What you give back should be exactly the opening lines of the data, ending with the line that contains "(** Adding one" and including it.

# Saved entries:

——————

(* ===== verification/SemaphoreWitness.v ===== *)
(** * SemaphoreWitness: the semaphore properties on concrete states *)

From S2P Require Import Prelude.
From S2P Require Import Queue.
From S2P Require Import FrameDist.
From S2P Require Import Pages.
From S2P Require Import Kernel.
From S2P Require Import KernelRules.
From S2P Require Import ProcessFree.
From S2P Require Import Scheduler.
From S2P Require Import SchedulerSpec.
From S2P Require Import Demo.
From S2P Require Import Semaphore.
From S2P Require Import SemaphoreSpec.
#[local] Open Scope Z_scope.
#[local] Existing Instance demo_env.

(** Adding one semaphore, of identifier 7 and at address 10, to a state. *)
Definition with_sem (s : kstate) (x : semaphore_t) (bn : gmap ptr blocked_process_semaphore_t) : kstate :=
  s <| sems := <[10%positive := x]> ∅ |> <| blocked_nodes := bn |>
    <| semaphore_table := <[7 := 10%positive]> ∅ |> <| next_block := 20%positive |>.

Lemma with_sem_pre s x bn Q c y A L : sched_pre s Q c y A L -> sched_pre (with_sem s x bn) Q c y A L.
Proof. intros [Hi [? ? ? ?] ? ? ? ? ? ? ?]. split; try done. by apply (sched_inv_frame s). Qed.

Lemma with_sem_shape s x bn Q ns :
  srep bn x ns -> (forall n, is_Some (bn !! n) -> (n < 20)%positive) ->
  (forall w1 w2, w1 ∈ ns -> w2 ∈ ns -> w1.1 = w2.1 \/ w1.2 = w2.2 -> w1 = w2) ->
  (forall w, w ∈ ns -> exists y, procs s !! w.2 = Some y /\ state y = BLOCKEDSEMAPHORE /\ ~ queued Q w.2) ->
  sem_shape (with_sem s x bn) Q (<[10%positive := ns]> ∅).
Proof.
  assert (Hone : forall {B} (a b : B) sm, <[10%positive := a]> (∅ : gmap ptr B) !! sm = Some b -> sm = 10%positive /\ b = a).
  { intros B a b sm. rewrite lookup_insert. case_decide; [by intros [= <-]|by rewrite lookup_empty]. }
  intros Hr Hb Hd Hw. split; simpl.
  - intros sm ns' [-> ->]%Hone. by exists x.
  - intros id sm. rewrite lookup_insert. case_decide; [intros [= <-]; by eexists|by rewrite lookup_empty].
  - intros i j sm. rewrite !lookup_insert. repeat case_decide; try by rewrite lookup_empty. congruence.
  - intros sm1 sm2 ns1 ns2 w1 w2 [-> ->]%Hone [-> ->]%Hone ? ? ?. split; [done|]. by apply Hd.
  - intros sm ns' w [-> ->]%Hone. apply Hw.
  - exact Hb.
  - intros p [z [-> ->]%Hone]. simpl. lia.
Qed.

Lemma with_sem_counts s x bn ns :
  Z.of_nat (length ns) = Z.max 0 (- count x) -> MIN_COUNT <= count x <= MAX_COUNT ->
  counts_ok (with_sem s x bn) (<[10%positive := ns]> ∅).
Proof.
  intros Hl Hr sm ns' x'. simpl. rewrite !lookup_insert. case_decide; [by intros [= <-] [= <-]|by rewrite lookup_empty].
Qed.

(** ** Process 1 runs, 3 is ready, 2 waits on the semaphore *)
Definition one_waiter_base : kstate :=
  demo_state (demo_process 1 5 ACTIF 0) (demo_process 2 10 BLOCKEDSEMAPHORE 0) (demo_process 3 3 ACTIVATABLE 0)
    [3%positive] [] 10.
Definition one_waiter_nodes : nodes := <[11%positive := mk_blocked 2%positive None]> ∅.
Definition one_waiter : kstate :=
  with_sem one_waiter_base (mk_sem (-1) (Some (mk_header (Some 11%positive) (Some 11%positive)))) one_waiter_nodes.
Definition one_waiter_W : gmap ptr (list waiter) := <[10%positive := [(11%positive, 2%positive)]]> ∅.

Lemma one_waiter_pre :
  sched_pre one_waiter (demo_Q [3%positive] []) 1%positive (demo_process 1 5 ACTIF 0) [3%positive] [].
Proof.
  apply with_sem_pre, demo_sched_pre; [|done|set_solver].
  apply demo_sched_inv; [done..| | |simpl; repeat constructor; set_solver|]; demo_list; unfold demo_ptr; auto.
Qed.

Lemma one_waiter_shape : sem_shape one_waiter (demo_Q [3%positive] []) one_waiter_W.
Proof.
  apply with_sem_shape.
  - split; [repeat constructor; set_solver|]. simpl. split; [|done]. split; [done|]. by exists None.
  - intros n [b Hb]. unfold one_waiter_nodes in Hb. rewrite lookup_insert in Hb. case_decide; [lia|].
    by rewrite lookup_empty in Hb.
  - intros w1 w2 ->%list_elem_of_singleton ->%list_elem_of_singleton. done.
  - intros w ->%list_elem_of_singleton. eexists. split; [done|]. split; [done|]. intros Hq%demo_queued. set_solver.
Qed.

Lemma one_waiter_counts : counts_ok one_waiter one_waiter_W.
Proof. by apply with_sem_counts. Qed.

(** [signal] releases process 2. *)
Lemma semaphore_ops_refine_witness :
  exists k s1 Q1 W1, signal 7 one_waiter = scheduler k s1 /\
    sem_after one_waiter (demo_Q [3%positive] []) one_waiter_W 10%positive 1%positive [3%positive] []
      (mk_asem 0 []) [2%positive] 0 s1 Q1 W1 /\
    exists k' s2 Q2, scheduler k s1 = Ok (k', s2) /\ sched_inv s2 Q2 /\ sem_shape s2 Q2 W1 /\ counts_ok s2 W1.
Proof.
  exact (semaphore_ops_refine one_waiter _ _ _ _ _ _ 7 10%positive _ _ CallSignal one_waiter_pre eq_refl
    one_waiter_shape one_waiter_counts eq_refl eq_refl eq_refl eq_refl I).
Defined.

Lemma sdelete_releases_witness :
  exists s1 Q1, sdelete 7 one_waiter = scheduler (KRet 0 []) s1 /\
    sched_pre s1 Q1 1%positive (demo_process 1 5 ACTIF 0) [3%positive; 2%positive] [] /\
    (forall p, p ∈ [2%positive] -> exists y, procs s1 !! p = Some y /\ state y = ACTIVATABLE /\ sem_signal y = -3) /\
    sems s1 !! 10%positive = None /\ (forall sm', sm' <> 10%positive -> sems s1 !! sm' = sems one_waiter !! sm') /\
    (forall op, sem_run op 7 s1 = Ok (KRet (-1) [], s1)) /\
    sem_shape s1 Q1 (delete 10%positive one_waiter_W) /\ counts_ok s1 (delete 10%positive one_waiter_W) /\
    exists k' s2 Q2, scheduler (KRet 0 []) s1 = Ok (k', s2) /\ sched_inv s2 Q2 /\ sem_shape s2 Q2 (delete 10%positive one_waiter_W).
Proof.
  exact (sdelete_releases one_waiter _ _ _ _ _ _ 7 10%positive _ one_waiter_pre eq_refl
    one_waiter_shape one_waiter_counts eq_refl eq_refl).
Defined.

(** ** Processes 1, 2 and 3 wait, in this order; 2 is killed *)
Definition three_waiters : kstate :=
  with_sem (demo_state (demo_process 1 5 BLOCKEDSEMAPHORE 0) (demo_process 2 5 BLOCKEDSEMAPHORE 0)
      (demo_process 3 5 BLOCKEDSEMAPHORE 0) [] [] 10)
    (mk_sem (-3) (Some (mk_header (Some 11%positive) (Some 13%positive))))
    (<[11%positive := mk_blocked 1%positive (Some 12%positive)]> (<[12%positive := mk_blocked 2%positive (Some 13%positive)]>
      (<[13%positive := mk_blocked 3%positive None]> ∅))).
Definition three_waiters_W : gmap ptr (list waiter) :=
  <[10%positive := [(11%positive, 1%positive); (12%positive, 2%positive); (13%positive, 3%positive)]]> ∅.

Lemma three_waiters_shape : sem_shape three_waiters (demo_Q [] []) three_waiters_W.
Proof.
  apply with_sem_shape.
  - split; [repeat constructor; set_solver|]. simpl. split; [|done]. repeat (split; [done|]; eexists; split; [done|]). done.
  - intros n [b Hb]. rewrite !lookup_insert in Hb. repeat case_decide; try lia. by rewrite lookup_empty in Hb.
  - intros w1 w2 H1 H2. rewrite !elem_of_cons, elem_of_nil in H1, H2. destruct_or!; subst; simpl; intros; destruct_or!; done.
  - intros w H1. rewrite !elem_of_cons, elem_of_nil in H1.
    destruct_or!; subst; try done; (eexists; split; [done|]; split; [done|]; intros Hq%demo_queued; set_solver).
Qed.

Lemma kill_middle_waiter_witness :
  exists s', proc_kill_diag 7 KILL_CALL 2 three_waiters = Ok (0, s') /\ links s' = links three_waiters /\
    state <$> procs s' !! 1%positive = Some ACTIVATABLE /\ procs s' !! 2%positive = procs three_waiters !! 2%positive /\
    blocked_nodes s' !! 11%positive = None /\ signal 7 s' = Err BadAccess.
Proof.
  refine (kill_middle_waiter three_waiters _ three_waiters_W 7 10%positive 11%positive 1%positive 12%positive 2%positive
    13%positive 3%positive [(12%positive, 2%positive)] _ 2 three_waiters_shape _ eq_refl eq_refl eq_refl _ _ _ _); try done.
  - by apply with_sem_counts.
  - by left.
Defined.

——————

# RESPONSE AREA:
(* ===== verification/SemaphoreWitness.v ===== *)
(** * SemaphoreWitness: the semaphore properties on concrete states *)

From S2P Require Import Prelude.
From S2P Require Import Queue.
From S2P Require Import FrameDist.
From S2P Require Import Pages.
From S2P Require Import Kernel.
From S2P Require Import KernelRules.
From S2P Require Import ProcessFree.
From S2P Require Import Scheduler.
From S2P Require Import SchedulerSpec.
From S2P Require Import Demo.
From S2P Require Import Semaphore.
From S2P Require Import SemaphoreSpec.
#[local] Open Scope Z_scope.
#[local] Existing Instance demo_env.

(** Adding one semaphore, of identifier 7 and at address 10, to a state. *)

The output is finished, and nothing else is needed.